Being a state institution, jobs are fairly safe.  I don’t foresee myself or our Windows person being axed or asked to stay home more often.  The students have less inherent job security, but the department seems to have accepted how useful they are (and students are CHEAP!), not to mention the fact that I’d work in the dark before I got rid of my students.  On the other hand, we do have an annual agreement with the central computing group on campus that gets us access to some extra resources and also some personnel contribution.  Two of the three people we get have already been cut to part-time by their department.  Unfortunately, the only way to save in that agreement is to reduce one of them further.  It is hard to make that recommendation, but few choices exist.

As I watched “Meet the Press” this morning, I tried to come up with ways to cut costs.  The first thing that came to mind was to reduce the speed of some of our network connections.  The networking group charges $120 annually for 100 Mbps connections, but only $60 for 10 Mbps.  It has been the standard in our department to pay for 1-2 connections in each office and lab (depending on which subnets are needed).  As a result, networking costs are the single largest non-salary IT expense.  Large data users would have a hard time getting by on “just” 10 Mbps (some even pay for 1 Gbps connections!), but there’s no reason a secretary, for example, can’t be happy with 10 Mbps.
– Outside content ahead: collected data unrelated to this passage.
(** ** Events (callback_handler_impl)

    The wakers woken, the state, and the length passed to [receive_complete]
    if it is called. *)

(** The peer has taken the stream: both directions of a bidirectional one
    open, and otherwise the direction to write. *)
Definition started (x : StreamInner) : StreamInner :=
  set_states SStartComplete
    (match x_type x with Bidirectional => RStartComplete | Unidirectional => x_recv_state x end)
    WStartComplete x.
Definition handle_event_start_complete (x : StreamInner) (status : Status) (id : N) (peer_accepted : bool)
    : list nat * StreamInner :=
  let x := if status_is_ok status then set_id (Some id) x else x in
  let x := set_errors (Some status) (x_recv_error_code x) (x_send_error_code x) (x_conn_error x) x in
  let x := if status_is_ok status && peer_accepted then started x else x in
  match status with
  | StreamLimitReached => wake_start x
  | _ => if peer_accepted then wake_start x else ([], x)
  end.
Definition handle_event_receive (x : StreamInner) (absolute_offset total_buffer_length : N)
    (buffers : list bytes) (fin : bool) : list nat * StreamInner :=
  let recv_buffer := StreamRecvBuffer_new absolute_offset buffers fin in
  wake_read (set_buffers (x_recv_buffers x ++ [recv_buffer])
    (wrap64 (x_recv_len x + total_buffer_length)) x).
Definition handle_event_send_complete (x : StreamInner) (write_buf : WriteBuffer)
    : list nat * StreamInner :=
  ([], set_pool (x_write_pool x ++ [wb_reset write_buf]) x).
Definition handle_event_peer_send_shutdown (x : StreamInner) : list nat * StreamInner :=
  wake_read (set_recv_state RShutdownComplete x).
Definition handle_event_peer_send_aborted (x : StreamInner) (code : N) : list nat * StreamInner :=
  wake_read (set_errors (x_start_status x) (Some code) (x_send_error_code x) (x_conn_error x)
    (set_recv_state RShutdownComplete x)).
Definition handle_event_peer_receive_aborted (x : StreamInner) (code : N) : list nat * StreamInner :=
  wake_write (set_errors (x_start_status x) (x_recv_error_code x) (Some code) (x_conn_error x)
    (set_send_state WShutdownComplete x)).
Definition handle_event_send_shutdown_complete (x : StreamInner) (graceful : bool) : list nat * StreamInner :=
  wake_write (set_send_state WShutdownComplete x).
Definition handle_event_peer_accepted (x : StreamInner) : list nat * StreamInner :=
  wake_start (started x).
Definition handle_event_shutdown_complete (x : StreamInner)
    (connection_shutdown app_close_in_progress by_app closed_remotely : bool) (code : N) (status : Status)
    : list nat * StreamInner * option N :=
  let '(x, completed) :=
    match x_recv_buffers x with
    | [] => (x, None)
    | _ => (set_buffers [] (x_recv_len x) x,
            if app_close_in_progress then None
            else Some (wsub64 (x_recv_len x) (x_read_complete_cursor x)))
    end in
  let x := set_states SShutdownComplete RShutdownComplete WShutdownComplete x in
  let x :=
    if connection_shutdown then
      let e := match by_app, closed_remotely with
               | true, true => ShutdownByPeer code
               | true, false => ShutdownByLocal
               | false, _ => ShutdownByTransport status code
               end in
      set_errors (x_start_status x) (x_recv_error_code x) (x_send_error_code x) (Some e) x
    else x in
  let '(w1, x) := wake_start x in
  let '(w2, x) := wake_read x in
  let '(w3, x) := wake_write x in
  (w1 ++ w2 ++ w3, x, completed).
Definition callback_handler_impl (x : StreamInner) (ev : StreamEvent) : list nat * StreamInner * option N :=
  match ev with
  | EvStartComplete status id peer_accepted => (handle_event_start_complete x status id peer_accepted, None)
  | EvReceive offset total buffers fin => (handle_event_receive x offset total buffers fin, None)
  | EvSendComplete client_context => (handle_event_send_complete x client_context, None)
  | EvPeerSendShutdown => (handle_event_peer_send_shutdown x, None)
  | EvPeerSendAborted code => (handle_event_peer_send_aborted x code, None)
  | EvPeerReceiveAborted code => (handle_event_peer_receive_aborted x code, None)
  | EvSendShutdownComplete graceful => (handle_event_send_shutdown_complete x graceful, None)
  | EvShutdownComplete c app a r code status => handle_event_shutdown_complete x c app a r code status
  | EvPeerAccepted => (handle_event_peer_accepted x, None)
  | EvIdealSendBufferSize => ([], x, None)
  end.
(** The state after an event. *)
Definition after (x : StreamInner) (ev : StreamEvent) : StreamInner := (callback_handler_impl x ev).1.2.
End stream.
(* ===== verification/QuicConn.v ===== *)
(** * QUIC connections (transport-layer/src/msquic/msquic_async/connection.rs)

    Like a stream, a connection is a state machine under a lock, driven by
    the polls of tasks and by the events of msquic.  The streams that the peer
    opens wait in queues, as their handles; the event that announces one also
    gives the state of the new stream.  [OpenOutboundStream] ties a connection
    to a stream that is opened here. *)
From S2P Require Import Prelude RangeSet RecvBuffer QuicStream.
Open Scope N_scope.

(** ** Data *)
Inductive ConnectionState : Type := COpen | CConnecting | CConnected | CShutdown | CShutdownComplete.
#[export] Instance ConnectionState_eq_dec : EqDecision ConnectionState.
Proof. solve_decision. Defined.
Inductive DgramReceiveError : Type :=
  | ReceiveNotStarted | ReceiveConnectionLost (e : ConnectionError) | ReceiveOtherError (s : Status).
Inductive DgramSendError : Type :=
  | SendNotStarted | SendDenied | SendTooBig | SendConnectionLost (e : ConnectionError)
  | SendOtherError (s : Status).
(** [connection::StartError] and [ShutdownError] *)
Inductive ConnStartError : Type := ConnLost (e : ConnectionError) | ConnOtherError (s : Status).
Inductive ShutdownError : Type :=
  | ShutdownNotStarted | ShutdownConnectionLost (e : ConnectionError) | ShutdownOtherError (s : Status).
(** [msquic::DatagramSendState], as far as the code tells them apart *)
Inductive DatagramSendState : Type := DgramSent | DgramCanceled | DgramOther.

(** [ConnectionInnerExclusive] *)
Record ConnectionInner : Type := mkConnection {
  c_state : ConnectionState;
  c_error : option ConnectionError;
  c_start_waiters : list nat;
  c_certificate_waiters : list nat;
  c_inbound_stream_waiters : list nat;
  c_inbound_uni_stream_waiters : list nat;
  c_inbound_streams : list N;
  c_inbound_uni_streams : list N;
  c_recv_buffers : list bytes;
  c_recv_waiters : list nat;
  c_write_pool : list WriteBuffer;
  c_shutdown_waiters : list nat;
  c_negotiates_alpn : bytes;
  c_certificate : option bytes;
}.
Definition cset_state (st : ConnectionState) (c : ConnectionInner) : ConnectionInner :=
  mkConnection st (c_error c) (c_start_waiters c) (c_certificate_waiters c) (c_inbound_stream_waiters c)
    (c_inbound_uni_stream_waiters c) (c_inbound_streams c) (c_inbound_uni_streams c) (c_recv_buffers c)
    (c_recv_waiters c) (c_write_pool c) (c_shutdown_waiters c) (c_negotiates_alpn c) (c_certificate c).
Definition cset_error (e : option ConnectionError) (c : ConnectionInner) : ConnectionInner :=
  mkConnection (c_state c) e (c_start_waiters c) (c_certificate_waiters c) (c_inbound_stream_waiters c)
    (c_inbound_uni_stream_waiters c) (c_inbound_streams c) (c_inbound_uni_streams c) (c_recv_buffers c)
    (c_recv_waiters c) (c_write_pool c) (c_shutdown_waiters c) (c_negotiates_alpn c) (c_certificate c).
Definition cset_start_waiters (l : list nat) (c : ConnectionInner) : ConnectionInner :=
  mkConnection (c_state c) (c_error c) l (c_certificate_waiters c) (c_inbound_stream_waiters c)
    (c_inbound_uni_stream_waiters c) (c_inbound_streams c) (c_inbound_uni_streams c) (c_recv_buffers c)
    (c_recv_waiters c) (c_write_pool c) (c_shutdown_waiters c) (c_negotiates_alpn c) (c_certificate c).
Definition cset_certificate_waiters (l : list nat) (c : ConnectionInner) : ConnectionInner :=
  mkConnection (c_state c) (c_error c) (c_start_waiters c) l (c_inbound_stream_waiters c)
    (c_inbound_uni_stream_waiters c) (c_inbound_streams c) (c_inbound_uni_streams c) (c_recv_buffers c)
    (c_recv_waiters c) (c_write_pool c) (c_shutdown_waiters c) (c_negotiates_alpn c) (c_certificate c).
Definition cset_inbound_stream_waiters (l : list nat) (c : ConnectionInner) : ConnectionInner :=
  mkConnection (c_state c) (c_error c) (c_start_waiters c) (c_certificate_waiters c) l
    (c_inbound_uni_stream_waiters c) (c_inbound_streams c) (c_inbound_uni_streams c) (c_recv_buffers c)
    (c_recv_waiters c) (c_write_pool c) (c_shutdown_waiters c) (c_negotiates_alpn c) (c_certificate c).
Definition cset_inbound_uni_stream_waiters (l : list nat) (c : ConnectionInner) : ConnectionInner :=
  mkConnection (c_state c) (c_error c) (c_start_waiters c) (c_certificate_waiters c)
    (c_inbound_stream_waiters c) l (c_inbound_streams c) (c_inbound_uni_streams c) (c_recv_buffers c)
    (c_recv_waiters c) (c_write_pool c) (c_shutdown_waiters c) (c_negotiates_alpn c) (c_certificate c).
Definition cset_inbound_streams (l : list N) (c : ConnectionInner) : ConnectionInner :=
  mkConnection (c_state c) (c_error c) (c_start_waiters c) (c_certificate_waiters c)
    (c_inbound_stream_waiters c) (c_inbound_uni_stream_waiters c) l (c_inbound_uni_streams c)
    (c_recv_buffers c) (c_recv_waiters c) (c_write_pool c) (c_shutdown_waiters c) (c_negotiates_alpn c)
    (c_certificate c).
Definition cset_inbound_uni_streams (l : list N) (c : ConnectionInner) : ConnectionInner :=
  mkConnection (c_state c) (c_error c) (c_start_waiters c) (c_certificate_waiters c)
    (c_inbound_stream_waiters c) (c_inbound_uni_stream_waiters c) (c_inbound_streams c) l
    (c_recv_buffers c) (c_recv_waiters c) (c_write_pool c) (c_shutdown_waiters c) (c_negotiates_alpn c)
    (c_certificate c).
Definition cset_recv_buffers (l : list bytes) (c : ConnectionInner) : ConnectionInner :=
  mkConnection (c_state c) (c_error c) (c_start_waiters c) (c_certificate_waiters c)
    (c_inbound_stream_waiters c) (c_inbound_uni_stream_waiters c) (c_inbound_streams c)
    (c_inbound_uni_streams c) l (c_recv_waiters c) (c_write_pool c) (c_shutdown_waiters c)
    (c_negotiates_alpn c) (c_certificate c).
Definition cset_recv_waiters (l : list nat) (c : ConnectionInner) : ConnectionInner :=
  mkConnection (c_state c) (c_error c) (c_start_waiters c) (c_certificate_waiters c)
    (c_inbound_stream_waiters c) (c_inbound_uni_stream_waiters c) (c_inbound_streams c)
    (c_inbound_uni_streams c) (c_recv_buffers c) l (c_write_pool c) (c_shutdown_waiters c)
    (c_negotiates_alpn c) (c_certificate c).
Definition cset_write_pool (l : list WriteBuffer) (c : ConnectionInner) : ConnectionInner :=
  mkConnection (c_state c) (c_error c) (c_start_waiters c) (c_certificate_waiters c)
    (c_inbound_stream_waiters c) (c_inbound_uni_stream_waiters c) (c_inbound_streams c)
    (c_inbound_uni_streams c) (c_recv_buffers c) (c_recv_waiters c) l (c_shutdown_waiters c)
    (c_negotiates_alpn c) (c_certificate c).
Definition cset_shutdown_waiters (l : list nat) (c : ConnectionInner) : ConnectionInner :=
  mkConnection (c_state c) (c_error c) (c_start_waiters c) (c_certificate_waiters c)
    (c_inbound_stream_waiters c) (c_inbound_uni_stream_waiters c) (c_inbound_streams c)
    (c_inbound_uni_streams c) (c_recv_buffers c) (c_recv_waiters c) (c_write_pool c) l
    (c_negotiates_alpn c) (c_certificate c).
Definition cset_negotiates_alpn (alpn : bytes) (c : ConnectionInner) : ConnectionInner :=
  mkConnection (c_state c) (c_error c) (c_start_waiters c) (c_certificate_waiters c)
    (c_inbound_stream_waiters c) (c_inbound_uni_stream_waiters c) (c_inbound_streams c)
    (c_inbound_uni_streams c) (c_recv_buffers c) (c_recv_waiters c) (c_write_pool c)
    (c_shutdown_waiters c) alpn (c_certificate c).
Definition cset_certificate (cert : option bytes) (c : ConnectionInner) : ConnectionInner :=
  mkConnection (c_state c) (c_error c) (c_start_waiters c) (c_certificate_waiters c)
    (c_inbound_stream_waiters c) (c_inbound_uni_stream_waiters c) (c_inbound_streams c)
    (c_inbound_uni_streams c) (c_recv_buffers c) (c_recv_waiters c) (c_write_pool c)
    (c_shutdown_waiters c) (c_negotiates_alpn c) cert.
Definition ConnectionInner_new (st : ConnectionState) : ConnectionInner :=
  mkConnection st None [] [] [] [] [] [] [] [] [] [] [] None.
(** [Connection::new] and [Connection::from_raw] *)
Definition connection_new : ConnectionInner := ConnectionInner_new COpen.
Definition connection_from_raw (is_connected : bool) : ConnectionInner :=
  ConnectionInner_new (if is_connected then CConnected else CConnecting).
Definition get_negotiated_alpn (c : ConnectionInner) : option bytes :=
  match c_negotiates_alpn c with [] => None | alpn => Some alpn end.

(** ** Polls *)
(** [exclusive.error.as_ref().expect("error")], in the error of a poll *)
Definition conn_lost {A E} (f : ConnectionError → E) (c : ConnectionInner)
    : res (poll (A + E) * ConnectionInner) :=
  let* e := unwrap "error" (c_error c) in Ok (Ready (inr (f e)), c).
Definition wait_start (cx : nat) (c : ConnectionInner) : ConnectionInner :=
  cset_start_waiters (c_start_waiters c ++ [cx]) c.

Definition poll_accept (c : ConnectionInner) (cx : nat)
    : res (poll (unit + ConnStartError) * ConnectionInner) :=
  match c_state c with
  | COpen | CConnecting => Ok (Pending, wait_start cx c)
  | CConnected => Ok (Ready (inl ()), c)
  | CShutdown | CShutdownComplete => conn_lost ConnLost c
  end.
(** [start] is the answer of msquic to the call of [start]. *)
Definition conn_poll_start (c : ConnectionInner) (cx : nat) (start : Status)
    : res (poll (unit + ConnStartError) * ConnectionInner) :=
  match c_state c with
  | COpen =>
      if status_is_ok start then Ok (Pending, wait_start cx (cset_state CConnecting c))
      else Ok (Ready (inr (ConnOtherError start)), c)
  | CConnecting => Ok (Pending, wait_start cx c)
  | CConnected => Ok (Ready (inl ()), c)
  | CShutdown | CShutdownComplete => conn_lost ConnLost c
  end.
Definition poll_receive_remote_certificate (c : ConnectionInner) (cx : nat)
    : res (poll (bytes + ConnStartError) * ConnectionInner) :=
  match c_certificate c with
  | Some cert => Ok (Ready (inl cert), c)
  | None =>
      match c_state c with
      | COpen | CConnecting | CConnected =>
          Ok (Pending, cset_certificate_waiters (c_certificate_waiters c ++ [cx]) c)
      | CShutdown | CShutdownComplete => conn_lost ConnLost c
      end
  end.
Definition poll_accept_inbound_stream (c : ConnectionInner) (cx : nat)
    : res (poll (N + StartError) * ConnectionInner) :=
  match c_state c with
  | COpen => Ok (Ready (inr ConnectionNotStarted), c)
  | CConnecting => Ok (Pending, wait_start cx c)
  | CConnected =>
      match c_inbound_streams c with
      | s :: streams => Ok (Ready (inl s), cset_inbound_streams streams c)
      | [] => Ok (Pending, cset_inbound_stream_waiters (c_inbound_stream_waiters c ++ [cx]) c)
      end
  | CShutdown | CShutdownComplete => conn_lost StartConnectionLost c
  end.
Definition poll_accept_inbound_uni_stream (c : ConnectionInner) (cx : nat)
    : res (poll (N + StartError) * ConnectionInner) :=
  match c_state c with
  | COpen => Ok (Ready (inr ConnectionNotStarted), c)
  | CConnecting => Ok (Pending, wait_start cx c)
  | CConnected =>
      match c_inbound_uni_streams c with
      | s :: streams => Ok (Ready (inl s), cset_inbound_uni_streams streams c)
      | [] => Ok (Pending, cset_inbound_uni_stream_waiters (c_inbound_uni_stream_waiters c ++ [cx]) c)
      end
  | CShutdown | CShutdownComplete => conn_lost StartConnectionLost c
  end.
Definition poll_receive_datagram (c : ConnectionInner) (cx : nat)
    : res (poll (bytes + DgramReceiveError) * ConnectionInner) :=
  match c_state c with
  | COpen => Ok (Ready (inr ReceiveNotStarted), c)
  | CConnecting => Ok (Pending, wait_start cx c)
  | CConnected =>
      match c_recv_buffers c with
      | buf :: bufs => Ok (Ready (inl buf), cset_recv_buffers bufs c)
      | [] => Ok (Pending, cset_recv_waiters (c_recv_waiters c ++ [cx]) c)
      end
  | CShutdown | CShutdownComplete => conn_lost ReceiveConnectionLost c
  end.
(** ** Opening a stream *)
(** A stream being opened, with its connection, and the answer of the future. *)
Record Outbound : Type := mkOutbound {
  ob_conn : ConnectionInner;
  ob_future : OpenOutboundStream;
  ob_done : option (StreamInner + StartError);
}.
(** The start was refused because the connection is going down. *)
Definition refused (x : StreamInner) : bool :=
  match x_start_status x with Some StatusAborted | Some StatusInvalidState => true | _ => false end.
(** A status that the crate names. *)
Definition named (st : Status) : bool := match st with StatusUnknown _ => false | _ => true end.
(** What msquic reports of a stream being opened: the end of its start with a
    status that the crate names; a refused start is neither accepted, and when
    such a stream shuts down it is with the connection. *)
Definition reported (x : StreamInner) (ev : StreamEvent) : Prop :=
  match ev with
  | EvStartComplete status _ _ => x_state x = SStart ∧ named status = true
  | EvPeerAccepted => refused x = false
  | EvShutdownComplete connection_shutdown _ _ _ _ _ => refused x = true → connection_shutdown = true
  | _ => True
  end.
Inductive outbound_step : Outbound → Outbound → Prop :=
  | step_ob_poll c o cx open start p c' o' :
      open_outbound_poll c o cx open start = Ok (p, c', o') →
      outbound_step (mkOutbound c o None)
        (mkOutbound c' o' (match p with Pending => None | Ready r => Some r end))
  | step_ob_conn c o d c' :
      (down c' → c_error c' ≠ None) →
      outbound_step (mkOutbound c o d) (mkOutbound c' o d)
  | step_ob_event c t x d ev :
      reported x ev →
      outbound_step (mkOutbound c (mkOpenOutbound _ t (Some x)) d)
        (mkOutbound c (mkOpenOutbound _ t (Some (after x ev))) d).
(** A stream opened here for [t]; a refused start is told by the error of
    the connection. *)
Record opening (t : StreamType) (x : StreamInner) : Prop := {
  op_type : x_type x = t;
  op_local : x_local_open x = true;
  op_named : from_option named true (x_start_status x) = true;
  op_refused : x_state x ≠ SOpen → x_state x ≠ SStart → refused x = true → x_conn_error x ≠ None;
}.
Definition outbound_inv (t : StreamType) (ob : Outbound) : Prop :=
  (down (ob_conn ob) → c_error (ob_conn ob) ≠ None) ∧
  (ob_done ob = None → ob_future ob = open_outbound_stream t ∨
    ∃ x, ob_future ob = mkOpenOutbound _ None (Some x) ∧ opening t x) ∧
  (∀ x, ob_done ob = Some (inl x) → opening t x ∧ x_state x ≠ SOpen ∧ x_state x ≠ SStart ∧
    (x_start_status x = None ∨ x_start_status x = Some StatusOk)).
Lemma opening_start t x cx start : opening t x → ∃ p x',
  poll_start x cx start = Ok (p, x') ∧ (p = Pending → opening t x') ∧
  (p = Ready (inl ()) → x' = x ∧ x_state x ≠ SOpen ∧ x_state x ≠ SStart ∧
     (x_start_status x = None ∨ x_start_status x = Some StatusOk)).
Proof.
  destruct x as [ty lo id st ss rs rb rl rm rc ws wp re se ce sw rw wsw].
  intros [Ht Hl Hn Hr]. unfold poll_start, refused in *. simpl in *.
  destruct st; simpl.
  - destruct (status_is_ok start); by eexists _, _.
  - by eexists _, _.
  - destruct ss as [[]|]; try done; try (eexists _, _; split; [reflexivity|]; by naive_solver);
      (destruct ce; simpl; [by eexists _, _|by destruct Hr]).
  - destruct ss as [[]|]; try done; try (eexists _, _; split; [reflexivity|]; by naive_solver);
      (destruct ce; simpl; [by eexists _, _|by destruct Hr]).
Qed.
Lemma opening_event t x ev : opening t x → reported x ev → opening t (after x ev).
Proof.
  destruct x as [ty lo id st ss rs rb rl rm rc ws wp re se ce sw rw wsw].
  intros [Ht Hl Hn Hr] Hev. unfold after. simpl in Ht, Hl, Hn. subst ty lo.
  destruct ev as [status ? []|? ? ? ?| | | | | |[] ? ? ? ? ?| |]; simpl in Hev.
  1-2: destruct Hev as [-> Hst]; destruct status; by constructor.
  1-6: by constructor.
  1-2: destruct rb; constructor; simpl; try done; intros _ _ Href; by specialize (Hev Href).
  - by constructor.
  - constructor; simpl; try done. intros _ _ Href. unfold refused in *; simpl in *. destruct ss as [[]|]; done.
Qed.
Lemma outbound_poll t c o cx open start :
  (down c → c_error c ≠ None) →
  o = open_outbound_stream t ∨ (∃ x, o = mkOpenOutbound _ None (Some x) ∧ opening t x) →
  ∃ p c' o', open_outbound_poll c o cx open start = Ok (p, c', o') ∧
    outbound_inv t (mkOutbound c' o' (match p with Pending => None | Ready r => Some r end)).
Proof.
  intros He Ho. unfold open_outbound_poll, outbound_inv.
  destruct (c_state c) eqn:Est; try (destruct (c_error c) eqn:Ee; [|exfalso; unfold down in He; naive_solver]).
  - eexists _, _, _. split; [done|]. simpl. naive_solver.
  - eexists _, _, _. split; [done|]. simpl. unfold down. simpl. rewrite Est. naive_solver.
  - assert (∀ x, opening t x → ∃ p x', poll_start x cx start = Ok (p, x') ∧ (p = Pending → opening t x') ∧
      (p = Ready (inl ()) → x' = x ∧ x_state x ≠ SOpen ∧ x_state x ≠ SStart ∧
       (x_start_status x = None ∨ x_start_status x = Some StatusOk))) as Hs by (intros; by apply opening_start).
    destruct Ho as [->|(x & -> & Hx)]; simpl.
    + destruct (status_is_ok open); simpl; [|by eexists _, _, _].
      destruct (Hs (stream_open t)) as (p & x' & -> & Hp & Hr); [by constructor|].
      destruct p as [|[[]|]]; simpl; eexists _, _, _; (split; [done|]); simpl;
        [by split; [done|split; [right; eexists; split; [done|by apply Hp]|]]| |by split; [done|split]].
      split; [done|]. split; [done|]. intros y [= <-]. destruct (Hr eq_refl) as (-> & ?). by split.
    + destruct (Hs x Hx) as (p & x' & -> & Hp & Hr).
      destruct p as [|[[]|]]; simpl; eexists _, _, _; (split; [done|]); simpl;
        [by split; [done|split; [right; eexists; split; [done|by apply Hp]|]]| |by split; [done|split]].
      split; [done|]. split; [done|]. intros y [= <-]. destruct (Hr eq_refl) as (-> & ?). by split.
  - unfold conn_lost. rewrite Ee. simpl. eexists _, _, _. split; [done|]. simpl. rewrite Ee. naive_solver.
  - unfold conn_lost. rewrite Ee. simpl. eexists _, _, _. split; [done|]. simpl. rewrite Ee. naive_solver.
Qed.
Lemma outbound_inv_step t ob ob' : outbound_inv t ob → outbound_step ob ob' → outbound_inv t ob'.
Proof.
  intros (He & Ho & Hd) Hstep. destruct Hstep as [c o cx open start p c' o' Hp|c o d c' Hc|c x ty d ev Hev]; simpl in *.
  - destruct (outbound_poll t c o cx open start He (Ho eq_refl)) as (p1 & c1 & o1 & Hp1 & Hi).
    rewrite Hp in Hp1. by injection Hp1 as -> -> ->.
  - done.
  - split; [done|]. split; [|done]. intros Hdone. right. destruct (Ho Hdone) as [?|(x' & [= -> ->] & Hx)]; [done|].
    eexists. split; [done|]. by apply opening_event.
Qed.
(** ** Endpoints *)
Record WTransport : Type := mkWTransport { debug_tls_mode : bool }.
Definition WTransport_default : WTransport := mkWTransport false.
Definition with_debug_tls_mode (_ : WTransport) (mode : bool) : WTransport := mkWTransport mode.
(** What wtransport tells of a connection. *)
Record WtInner : Type := mkWtInner { remote_address : SocketAddr; peer_identity : option (list bytes) }.
Record WTransportConnection : Type := mkWtConnection {
  wc_connection : WtInner;
  wc_local_addr : SocketAddr;
  wc_local_identity : string;
  wc_alpn_negotiated : option string;
}.
Record WTransportListener : Type := mkWtListener {
  wl_endpoint : ServerConfig;
  wl_local_addr : SocketAddr;
  wl_local_identity : string;
  wl_alpn_supported : gset string;
}.
Record WTransportIncomingRequest : Type := mkWtRequest {
  wr_local_addr : SocketAddr;
  wr_local_identity : string;
  wr_alpn_supported : gset string;
}.
Section endpoints.
Context `{Identities} `{Rustls}.
(** [remote_identity]: the certificates of the peer, if it presented any. *)
Definition wt_remote_identity (peer_identity : option (list bytes)) (remote_addr : SocketAddr) : string :=
  match peer_identity with
  | Some (first_cert :: _) => hex_encode (cert_hash first_cert)
  | _ => addr_to_string remote_addr
  end.
#[export] Instance wt_connection : NetConnection WTransportConnection := {|
  local_addr := wc_local_addr;
  remote_addr c := remote_address (wc_connection c);
  local_identity := wc_local_identity;
  remote_identity c := wt_remote_identity (peer_identity (wc_connection c)) (remote_address (wc_connection c));
  alpn_negotiated := wc_alpn_negotiated;
|}.
(** [endpoint] is the answer of the operating system to binding. *)
Definition wt_create_listener (t : WTransport) (bind_addr : SocketAddr) (alpn_supported : list string)
    (c : NetCredential) (endpoint : ServerConfig → res unit) : res WTransportListener :=
  let* tls_config := server_tls_config (debug_tls_mode t) c in
  let server_config := server_config_of bind_addr tls_config in
  do* endpoint server_config in
  Ok (mkWtListener server_config bind_addr (identity c) (list_to_set alpn_supported)).
(** [connected] is the answer to a request to connect, with its URL and the
    header of the preferred protocols. *)
Definition wt_connect (t : WTransport) (addr : SocketAddr) (alpn_preferred : list string) (c : NetCredential)
    (client : TlsConfig → res unit) (connected : string → string → res WtInner) (local : res SocketAddr)
    : res WTransportConnection :=
  let* config := create_client_config (debug_tls_mode t) c in
  do* client config in
  let* connection := connected ("https://" +:+ addr_to_string addr) (alpn_header alpn_preferred) in
  let* local := local in
  Ok (mkWtConnection connection local (identity c) None).
Definition wt_listener_accept (l : WTransportListener) : WTransportIncomingRequest :=
  mkWtRequest (wl_local_addr l) (wl_local_identity l) (wl_alpn_supported l).
(** [request] is the answer to the wait for the request: the value of the
    header, if it has one. *)
Definition wt_request_accept (r : WTransportIncomingRequest) (request : res (option string)) (accept : res WtInner)
    : res WTransportConnection :=
  let* header := request in
  let alpn_negotiated := alpn_negotiate (wr_alpn_supported r) header in
  let* connection := accept in
  Ok (mkWtConnection connection (wr_local_addr r) (wr_local_identity r) alpn_negotiated).
(** [close]: the code is cut to 32 bits. *)
Definition wt_close (code : N) : N := wrap 32 code.
(** [send]: a message is a whole stream. *)
Definition wt_send (open_uni opened : res unit) (write_all finish : res unit) (data : bytes) : res bytes :=
  do* open_uni in do* opened in do* write_all in do* finish in Ok data.
(** [recv]: [read_to_end], a portion at a time, into what is read so far. *)
Fixpoint read_to_end (chunks : list bytes) (ending : StreamEnd) (data : bytes) : res bytes :=
  match chunks with
  | [] => match ending with Finished => Ok data | Broken e => Err e end
  | c :: cs => read_to_end cs ending (data ++ c)
  end.
Definition wt_recv (s : ByteStream) : res bytes := read_to_end (bs_chunks s) (bs_end s) [].
End endpoints.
The other big cost in my department is printing.  In the centrally-managed labs on campus, print quotas are used.  Faculty and staff get $40 per semester, and students get $20 per semester.  Each page of black and white printing costs 4 cents, and color pages cost 12 cents.  Departmentally-managed printers work however the deparment decides.  My department decided that the “public” printers are free.  Research groups can have their own printers that they pay for, but there’s no cost to use the departmental printers.  This includes our 42″ poster printer, with paper that costs about a dollar per foot.  One of the side effects of this policy is that the color printer is sometimes used for jobs that contain no or little color.  In the past, I’ve tried to convince the department head that we need to implement a policy to encourage the reduction of printing.  It fell on deaf ears, but we’ll see if current conditions give that suggestion a more receptive audience.

One thing I have managed to accomplish is to change the way we charge researchers for space on our file server.  When the file server was first set up, the hardware cost was divided by the available space, and the end result is that there’s a one-time charge of $400 per 96 GB slice.  That worked initially, but 5 years into the server’s life, it’s obvious that it isn’t a sustainable model.  We pay a vendor $1700 per year for hardware and software support, not to mention the $1/GB we pay for backups.  Not only that,  but the way the funding rules work, this space can’t be charged to research grants.  If a research is out of startup funds, they can’t purchase more space.  After over a year of gentle prodding to our overworked Business Manager, we’re finally in a position to begin charging for this as a cost center.  Research groups will pay a smaller annual fee that can be charged to federal grants.

Of course, our state has yet to pass a budget, so that complicates matters as well.  I guess we’ll see how things go.  With any luck, the economy will rebound later this year, and the budget will return to a more normal state (and maybe salaries will be unfrozen!)

3 thoughts on “The joys of making budget cuts

  1. Matt, the academic environment certainly has it’s own peculiarities. We hired our Windows person out of the private sector and it took her a while to get accustomed to how things work. For example, probably a good 50% of our users have admin rights on at least one machine. It makes life very…entertaining.